La Polizia ha comunicato che erano attese fino a 10 mila persone, ma non sono giunte ulteriori stime sul numero effettivo dei partecipanti nella serata di sabato. Nonostante l’elevato livello di allerta per le possibili tensioni, gli organizzatori hanno esortato i manifestanti a mantenere un clima pacifico e al termine della prima giornata di proteste le Forze dell’Ordine hanno fatto sapere che non vi è stato “nessun incidente violento né feriti”. I manifestanti starebbero pianificando di rimanere in città per più giorni e non avrebbero ancora comunicato una data di fine dimostrazioni. Nella notte di sabato molti si sono fermati a dormire nei loro mezzi, sfidando l’allarme di Environment Canada che aveva previsto le temperature minime per la notte tra -26 e -34 gradi.

Secondo quanto riportato dall’Ottawa Citizen gli organizzatori della protesta (tra i quali il maggior promotore sarebbe il gruppo Canada Unity) non si definiscono no vax, ma si oppongono all’obbligo di vaccinazione per poter lavorare. Alla manifestazione si sono uniti diversi gruppi afferenti a varie realtà di contestazione e con rivendicazioni di tipo differente, ampliando le proteste a tutte le misure adottate dal governo contro la pandemia. Anche il figlio dell’ex presidente americano, Donald Trump Jr., si è complimentato con i camionisti definendoli dei patrioti.

Alcuni tra i manifestanti sarebbero arrivati a chiedere la rimozione del governo Trudeau, giudicato incapace di gestire la situazione pandemica. Gli organizzatori sarebbero già riusciti a raccogliere, tramite la piattaforma web GoFundMe, all’incirca 8,3 milioni di dollari, al momento congelati in attesa di capire come verranno utilizzati.

La Canadian Trucking Alliance ha preso le distanze dalla protesta e chiesto a coloro che fanno parte dell’industria degli autotrasporti che hanno deciso di parteciparvi di “impegnarsi in una dimostrazione pacifica e poi lasciare la città di Ottawa per evitare qualsiasi problema al benessere e alla sicurezza dei cittadini”.

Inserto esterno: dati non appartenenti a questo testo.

Record shared_inv (md : Mode) (busy : option text) guards held ks : Prop := {
  si_free : forall i k, busy = None -> ks !! i = Some k -> k_token k = false;
  si_free_guards : forall x gd, busy = None -> guards !! x = Some gd -> g_token gd = false;
  si_tokens : forall i j ki kj, ks !! i = Some ki -> ks !! j = Some kj -> k_token ki = true -> k_token kj = true -> i = j;
  si_guards : forall x y gx gy, guards !! x = Some gx -> guards !! y = Some gy -> g_token gx = true -> g_token gy = true -> x = y;
  si_apart : forall i k x gd, ks !! i = Some k -> guards !! x = Some gd -> k_token k = true -> g_token gd = true -> False;
  si_state : forall x gd st, guards !! x = Some gd -> g_state gd = Some st -> g_token gd = true /\ md = guard_mode st;
  si_live_mode : forall i k m, ks !! i = Some k -> k_live k = Some m -> md = m;
  si_live_out : forall i k m, ks !! i = Some k -> k_live k = Some m -> bound_to (k_bound k) = None -> k_token k = true;
  si_live_in : forall i k m x, ks !! i = Some k -> k_live k = Some m -> bound_to (k_bound k) = Some x ->
    at_guard guards x (fun gd => g_token gd = true /\ g_state gd = None);
  si_mode : md <> Resting -> (exists x, at_guard guards x (fun gd => g_state gd <> None)) \/
                             (exists i k m, ks !! i = Some k /\ k_live k = Some m);
  si_using : forall i k x, ks !! i = Some k -> k_bound k = Using x -> at_guard guards x (fun gd => i ∈ g_users gd);
  si_dropping : forall i k x, ks !! i = Some k -> k_bound k = Dropping x ->
    at_guard guards x (fun gd => g_users gd = ∅ /\ g_dead gd = true);
  si_dropper : forall i j ki kj x, ks !! i = Some ki -> ks !! j = Some kj ->
    k_bound ki = Dropping x -> k_bound kj = Dropping x -> i = j;
  si_rights : forall i k x h, ks !! i = Some k -> held !! i = Some h -> k_bound k = Using x -> rights k -> CamLock ∈ h;
  si_empty : forall i k x, ks !! i = Some k -> k_empty k = true -> bound_to (k_bound k) = Some x ->
    at_guard guards x (fun gd => g_state gd = None);
  si_open : forall i k h, ks !! i = Some k -> held !! i = Some h -> k_open k = true ->
    exists x, k_bound k = Using x /\ StateLock x ∈ h /\ at_guard guards x is_session;
  si_busy : busy <> None -> (exists i k, ks !! i = Some k /\ k_token k = true) \/
                            (exists x, at_guard guards x (fun gd => g_token gd = true));
  si_dead : forall x gd, guards !! x = Some gd -> g_dead gd = true -> g_token gd = true ->
    exists i k, ks !! i = Some k /\ k_bound k = Dropping x;
  si_lengths : length ks = length held }.
Lemma walked_end sc e i : walked e i sc -> e <= i -> sc_ratio sc = false ->
  if sc_ratio (end_run sc e)
  then f_resend_ratio_reached (sc_frame (end_run sc e)) = true /\
       maxr < f_n_resend_requests f0 + zlen (due_ids f0 now lo (i - lo)) /\ due_ids f0 now lo (i - lo) <> []
  else walked i i (end_run sc e) /\ sc_first (end_run sc e) = None.
Proof.
  intros W He Hr. unfold end_run. destruct (sc_first sc) as [a|] eqn:Ea.
  2:{ simpl. split; [|done]. destruct W as [W1 W2 W3 W4 W5 WR W6 W7 W8 W9]. split; simpl; try done.
      by rewrite <- W2; unfold open_run; rewrite Ea. }
  destruct (wk_first e i sc W a Ea) as (Ha & Hep & _). pose proof (wk_ids e i sc W) as Hids. unfold open_run in Hids. rewrite Ea in Hids.
  replace (e - 1 - a + 1) with (e - a) by lia.
  assert (zlen (seqZ a (e - a)) = e - a) as Hz by (unfold zlen; rewrite length_seqZ; lia).
  rewrite (wk_count e i sc W). destruct (maxr <? _) eqn:Em; simpl.
  - split; [done|]. rewrite <- Hids, zlen_app, Hz. split; [lia|].
    rewrite seqZ_cons by lia. by destruct (asked (sc_ranges sc)).
  - split; [|done]. assert (forall j p, lo <= j < i -> packet_at f0 j = Some p -> resend_deadline p = None -> ~ a <= j < e) as Hnew.
    { intros j p Hj Hp Hd Hin. assert (j ∈ due_ids f0 now lo (i - lo)) as Hdue.
      { rewrite <- Hids. apply elem_of_app. right. apply elem_of_seqZ. lia. }
      apply list_elem_of_In, List.filter_In in Hdue as [_ Hdue]. unfold due in Hdue. rewrite Hp, Hd in Hdue. by destruct (received p). }
    destruct W as [W1 W2 W3 W4 W5 WR W6 W7 W8 W9].
    assert (forall j, a <= j < e -> exists p, packet_at (sc_frame sc) j = Some p) as Hsome.
    { intros j Hj. apply get_at_is_Some. rewrite (core_packets_len _ _ (kept_core _ _ W1)). lia. }
    split; simpl.
    + by rewrite mark_requested_kept.
    + rewrite asked_snoc, app_nil_r. by replace (e - 1 - a + 1) with (e - a) by lia.
    + done.
    + apply Forall_app. split; [done|]. apply Forall_singleton. lia.
    + rewrite mark_requested_keep. simpl. rewrite asked_snoc, zlen_app. replace (e - 1 - a + 1) with (e - a) by lia. lia.
    + by rewrite mark_requested_ratio.
    + right. rewrite mark_requested_keep. simpl. lia.
    + intros j Hj. rewrite packet_at_mark by lia. rewrite decide_False by lia. by apply W7.
    + intros j. rewrite asked_snoc, elem_of_app. replace (e - 1 - a + 1) with (e - a) by lia. intros Hj.
      rewrite packet_at_mark by lia. case_decide as Hin.
      * destruct (Hsome j) as [p Hp]; [lia|]. change (packet_at _ j) with (packet_at (sc_frame sc) j). rewrite Hp. simpl. by eexists.
      * destruct Hj as [Hj|Hj%elem_of_seqZ]; [|lia]. by apply W8.
    + intros j p Hj Hp Hrc Hd. rewrite packet_at_mark by lia.
      rewrite decide_False by (specialize (Hnew j p Hj Hp Hd); lia). by eapply W9.
Qed.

In un’intervista rilasciata venerdì 28 gennaio a The Canadian Press il primo ministro Trudeau si era detto preoccupato dalla possibilità di una deriva violenta della manifestazione, per via della presenza di “un piccolo gruppo di persone che rappresentano una minaccia per sé stessi e per gli altri” e che “non rappresenta i canadesi”, eventualità al momento non verificatasi. Nonostante ciò, Trudeau sarebbe stato spostato insieme alla sua famiglia dalla sua residenza nel quartiere di New Edinburgh, a 4 km dall’epicentro della protesta, e trasferito in un luogo segreto che si troverebbe “nella regione della capitale nazionale”, secondo quanto riferito alla testata canadese CBC dall’Ufficio del Primo ministro.

Al momento non è possibile determinare quanti giorni durerà la mobilitazione e quale sarà la risposta del governatore Trudeau: bisognerà attendere i prossimi giorni per conoscere quale sarà l’esito del confronto tra le due parti.